Prior to the procedure, the Anesthesia provider will interview the patient about his general health and review information provided by the physician and the patient. Pertinent information will include the patient's current medical history, medications, allergies, and past medical, surgical and anesthetic history.


What to expect during the procedure

On the day of the procedure, an intravenous line (IV) will be placed in the patient through which medications can be given. The anesthesia care is provided by the Anesthesiologist, a Certified Registered Nurse Anesthetist (CRNA), or the anesthesia team consisting of both. Once in the operating suite, monitors will be placed on the patient to measure his vital signs which include blood pressure, heart rate and rhythm, oxygenation and respiration. Supplemental oxygen is usually given by nasal cannula. IV sedation is then given and the procedure begins. The CRNA will choose an appropriate dose of medication so that the patient remains comfortable throughout the procedure.
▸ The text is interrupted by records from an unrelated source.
(* ===== verification/AuthLoadSpec.v ===== *)
(** What loading credentials promises: the server accepts exactly the secrets
    of its source, with the roles written there; a row [auth-gen] prints reads
    back; a certificate's identity does not depend on the order of a hash table;
    a reload replaces the whole table or nothing. *)

From S2P Require Import Prelude Bytes Text Core Record Glob Clock Arith Float Command Vcp Auth AuthFile AuthFileSpec.

(** ** Loading *)

Section Loading.
Context `{DG : Digest} `{FS : Files}.

(** Where the credentials come from: a private file of UTF-8 text, one secret
    of the environment that is long enough, or nowhere; never two of them. *)
Inductive CredentialSource (config : AuthConfig) : option bytes -> list (text * Credential) -> Prop :=
| Source_file contents s mode rows :
    ac_file config <> [] -> read_file (ac_file config) = Some contents -> utf8_decode contents = Some s ->
    file_mode (ac_file config) = Some mode -> Z.land mode 63 = 0 -> Rows (significant s) rows ->
    CredentialSource config None rows
| Source_env secret :
    ac_file config = [] -> MIN_SECRET_LEN <= len secret ->
    CredentialSource config (Some secret) [(txt "default", bare (sha256 secret) None)]
| Source_none : ac_file config = [] -> CredentialSource config None [].

(** What the rows grant: the roles written there, or the default ones. *)
Definition granted (default : Roles) (rows : list (text * Credential)) : Table :=
  list_to_map ((fun row => (utf8_encode row.1, resolve_default default row.2)) <$> rows).

Lemma resolve_rows default rows : resolve_defaults (list_to_map (entry <$> rows)) default = granted default rows.
Proof.
  unfold resolve_defaults, granted. induction rows as [|row rows IH]; [apply fmap_empty|].
  change (list_to_map (entry <$> row :: rows)) with (<[utf8_encode row.1 := row.2]> (list_to_map (entry <$> rows) : Table)).
  rewrite fmap_insert. exact (f_equal _ IH).
Qed.

Lemma load_file_ok path table :
  load_file path = Ok table <->
  exists contents s mode rows,
    read_file path = Some contents /\ utf8_decode contents = Some s /\ file_mode path = Some mode
    /\ Z.land mode 63 = 0 /\ Rows (significant s) rows /\ table = list_to_map (entry <$> rows).
Proof.
  unfold load_file, check_permissions. split.
  - intros H. inv_ok. destruct (read_file path) as [contents|] eqn:Er; simpl in Ha; [|done].
    unfold guard_or in Ha0. destruct (Z.eqb_spec (Z.land a1 63) 0); [|done].
    destruct (parse a) as [t| |] eqn:E; simpl in H; [|done|done]. injection H as <-.
    apply parse_ok in E as (rows & HR & ->). exists contents, a, a1, rows. conjs; try done. apply with_rows_map, HR.
  - intros (contents & s & mode & rows & Hr & Hd & Hm & H0 & HR & ->). rewrite Hr. simpl. rewrite Hd, Hm. simpl.
    rewrite H0. simpl. rewrite (proj2 (parse_ok s (with_rows ∅ rows))) by eauto. simpl.
    rewrite with_rows_map; [done|apply HR].
Qed.

Lemma load_table_ok config from_env table :
  load_table (negb (bool_decide (ac_file config = []))) (ac_file config) from_env = Ok table <->
  exists rows, CredentialSource config from_env rows /\ table = list_to_map (entry <$> rows).
Proof.
  case_bool_decide as Hf; simpl; destruct from_env as [secret|]; simpl.
  - unfold env_table, guard_or. destruct (Z.leb_spec MIN_SECRET_LEN (len secret)); simpl.
    + split; [intros [= <-]; eexists; split; [by constructor|done]|]. intros (rows & H' & ->). by inversion H'.
    + split; [done|]. intros (rows & H' & ->). inversion H'; subst. lia.
  - split; [intros [= <-]; exists []; split; [by constructor|done]|]. intros (rows & H' & ->). by inversion H'.
  - split; [done|]. intros (rows & H' & ->). by inversion H'.
  - rewrite load_file_ok. split.
    + intros (contents & s & mode & rows & ? & ? & ? & ? & ? & ->). exists rows. split; [by econstructor|done].
    + intros (rows & H' & ->). inversion H'; subst; [|done]. eauto 20.
Qed.

Lemma Source_nodup config from_env rows : CredentialSource config from_env rows -> NoDup (entry <$> rows).*1.
Proof. intros [? ? ? ? _ _ _ _ _ [_ H]| |]; [done|apply NoDup_singleton|constructor]. Qed.

Lemma Row_plain line name c : Row line name c -> cr_mechanism c = Mechanism_Plain.
Proof. intros [? ? ? ? ? roles _ _ [] _]; by destruct roles. Qed.

Lemma Source_plain config from_env rows row :
  CredentialSource config from_env rows -> row ∈ rows -> cr_mechanism row.2 = Mechanism_Plain.
Proof.
  intros [? s ? rows' _ _ _ _ _ [H _]|secret _ _|_] Hin.
  - apply list_elem_of_lookup in Hin as [i Hi]. destruct (Forall2_lookup_r _ _ _ _ _ H Hi) as (l & _ & HR).
    by eapply Row_plain.
  - by apply list_elem_of_singleton in Hin as ->.
  - by apply elem_of_nil in Hin.
Qed.

Lemma granted_keys default rows :
  ((fun row => (utf8_encode row.1, resolve_default default row.2)) <$> rows).*1 = (entry <$> rows).*1.
Proof. by rewrite <- !list_fmap_compose. Qed.

Lemma granted_lookup default rows name c :
  NoDup (entry <$> rows).*1 ->
  granted default rows !! name = Some c <->
  exists row, row ∈ rows /\ utf8_encode row.1 = name /\ c = resolve_default default row.2.
Proof.
  intros Hd. unfold granted. rewrite <- elem_of_list_to_map by by rewrite granted_keys.
  rewrite list_elem_of_fmap. split.
  - intros (row & Heq & Hin). injection Heq as -> ->. eauto.
  - intros (row & Hin & <- & ->). eauto.
Qed.

Lemma granted_empty default rows : granted default rows = ∅ <-> rows = [].
Proof.
  split; [|by intros ->]. destruct rows as [|row rows]; [done|]. intros H. exfalso. unfold granted in H. simpl in H.
  by apply insert_non_empty in H.
Qed.

(** C34 A server starts exactly when its credentials come from one source, every
    row of which is well-formed, under default roles that are known, and is not
    asked to enforce an empty table; it then accepts exactly the secrets of its
    rows, and grants each the roles its row states or, where it states none, the
    default ones.  A certificate row accepts no secret. *)
Theorem loaded_credentials_exact (config : AuthConfig) (from_env : option bytes) (a : Auth) :
  (Auth_load config from_env = Ok a <->
   exists default rows,
     parse_default (ac_default_roles config) = Ok default /\ CredentialSource config from_env rows
     /\ (ac_required config = true -> rows <> [])
     /\ a = mkAuth (ac_required config) (granted default rows))
  /\ (forall default rows, CredentialSource config from_env rows -> a = mkAuth (ac_required config) (granted default rows) ->
      forall name secret identity,
        verify a name secret = Some identity <->
        exists row, row ∈ rows /\ utf8_encode row.1 = name /\ cr_subject row.2 = None
          /\ sha256 secret = cr_value row.2
          /\ identity = mkIdentity name (if cr_inherited row.2 then default else cr_roles row.2)).
Proof.
  split.
  - unfold Auth_load. cbv zeta. split.
    + intros H. inv_ok. destruct (parse_default _) as [d| |] eqn:Ed; simpl in Ha; [|done|done]. injection Ha as <-.
      apply load_table_ok in Ha0 as (rows & HS & ->). rewrite resolve_rows in *. exists d, rows. conjs; try done.
      unfold guard_or in Ha1. intros Hq ->. rewrite Hq in Ha1. done.
    + intros (default & rows & -> & HS & Hq & ->). simpl.
      rewrite (proj2 (load_table_ok config from_env _)) by eauto. simpl. rewrite resolve_rows.
      rewrite (proj2 (orb_true_iff _ _)); [done|]. destruct (ac_required config); [right|by left].
      apply negb_true_iff, bool_decide_eq_false. rewrite granted_empty. auto.
  - intros default rows HS -> name secret identity. pose proof (Source_nodup _ _ _ HS) as Hd. unfold verify. simpl. split.
    + destruct (granted default rows !! name) as [c|] eqn:E; simpl; [|done].
      apply granted_lookup in E as (row & Hin & Hn & ->); [|done].
      assert (cr_subject (resolve_default default row.2) = cr_subject row.2
              /\ cr_value (resolve_default default row.2) = cr_value row.2
              /\ cr_roles (resolve_default default row.2) = if cr_inherited row.2 then default else cr_roles row.2) as (-> & -> & ->)
        by (unfold resolve_default; by destruct (cr_inherited row.2)).
      destruct (cr_subject row.2) eqn:Es; [done|]. destruct (negb _); [done|]. case_bool_decide; [|done]. intros [= <-].
      exists row. conjs; done.
    + intros (row & Hin & Hn & Hs & Hv & ->). pose proof (Source_plain _ _ _ _ HS Hin) as Hm.
      rewrite (proj2 (granted_lookup default rows name (resolve_default default row.2) Hd)) by eauto. simpl.
      unfold resolve_default. destruct (cr_inherited row.2); simpl; rewrite Hs, Hm, Hv; by rewrite !bool_decide_true.
Qed.

End Loading.

(** ** Printed rows *)

Lemma lines_from_app line s t : lines_from line (s ++ NEWLINE :: t) = lines_from line (s ++ [NEWLINE]) ++ lines t.
Proof.
  revert line. induction s as [|c s IH]; intros line; simpl; [done|].
  destruct (c =? NEWLINE); [by rewrite IH|apply IH].
Qed.

Lemma lines_from_line line s : NEWLINE ∉ s -> lines_from line (s ++ [NEWLINE]) = [strip_cr (line ++ s)].
Proof.
  revert line. induction s as [|c s IH]; intros line H; simpl; [by rewrite app_nil_r|].
  apply not_elem_of_cons in H as [Hc H]. rewrite (proj2 (Z.eqb_neq _ _)) by done.
  rewrite IH by done. by rewrite <- app_assoc.
Qed.

Lemma significant_from_app index l k :
  significant_from index (l ++ k) = significant_from index l ++ significant_from (index + len l) k.
Proof.
  revert index. induction l as [|raw l IH]; intros index; simpl; [by rewrite Z.add_0_r|].
  rewrite IH. replace (index + 1 + len l) with (index + len (raw :: l)) by (unfold len; simpl; lia).
  by destruct (skipped (trim raw)).
Qed.

Definition ends_line (s : text) : Prop := s = [] \/ exists s', s = s' ++ [NEWLINE].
To ensure the patient's comfort and safety, the CRNA continuously monitors the patient's vital signs and response throughout the procedure.


End of procedure and discharge

At the completion of the procedure, the patient should be easily arousable and is taken to the Recovery Room. He spends about 30 minutes or more there and continues to be monitored by the Recovery Room staff for residual anesthetic effects. The patient is discharged when his functioning level has returned to normal. Since the patient has been given sedatives, the patient is advised not to operate any machinery, go to work, make any major decision, sign any legal document, nor drink alcohol for the rest of that day. In addition, he should have someone to assist him in getting home and watch for any lasting sedative effects or unexpected problem. Clear follow-up instructions and appropriate contact phone numbers are also given at this time. 


Copy of the anesthesia consent that must be signed prior to the administration of the anesthetic.


Anesthesia Associates of Southwest Florida Anesthesia Consent


I consent to the administration of anesthetics by or under the direction and supervision of an anesthetist. I understand that the anesthetist is an independent contractor and not an employee of the facility.


I understand that, though it is unlikely, administration of anesthesia involves risks to me which range from minor discomfort to paralysis, cardiac arrest or death. These risks include headache, backache and injury to the vocal cords, teeth, eyes, nerves, blood vessels, brain, heart and breathing system.


I understand that no guarantee can be made regarding the results of anesthesia. I realize that circumstances may warrant the use of various anesthesia techniques, and therefore, I authorize my doctor and his/her designee, to use anesthesia procedures as my doctor or his/her designee deems necessary.


Following the procedure, the delivery of oxygen may cause a runny nose r sneezing for a day or two, but may last longer. I understand that this should not alarm me, that it is a normal reaction for some people due to the drying and irritation of the nasal membranes.


I have read this form and consent to the administration of anesthetics. I understand that risks associated with eating or drinking before an anesthetic include vomiting, pneumonia and death.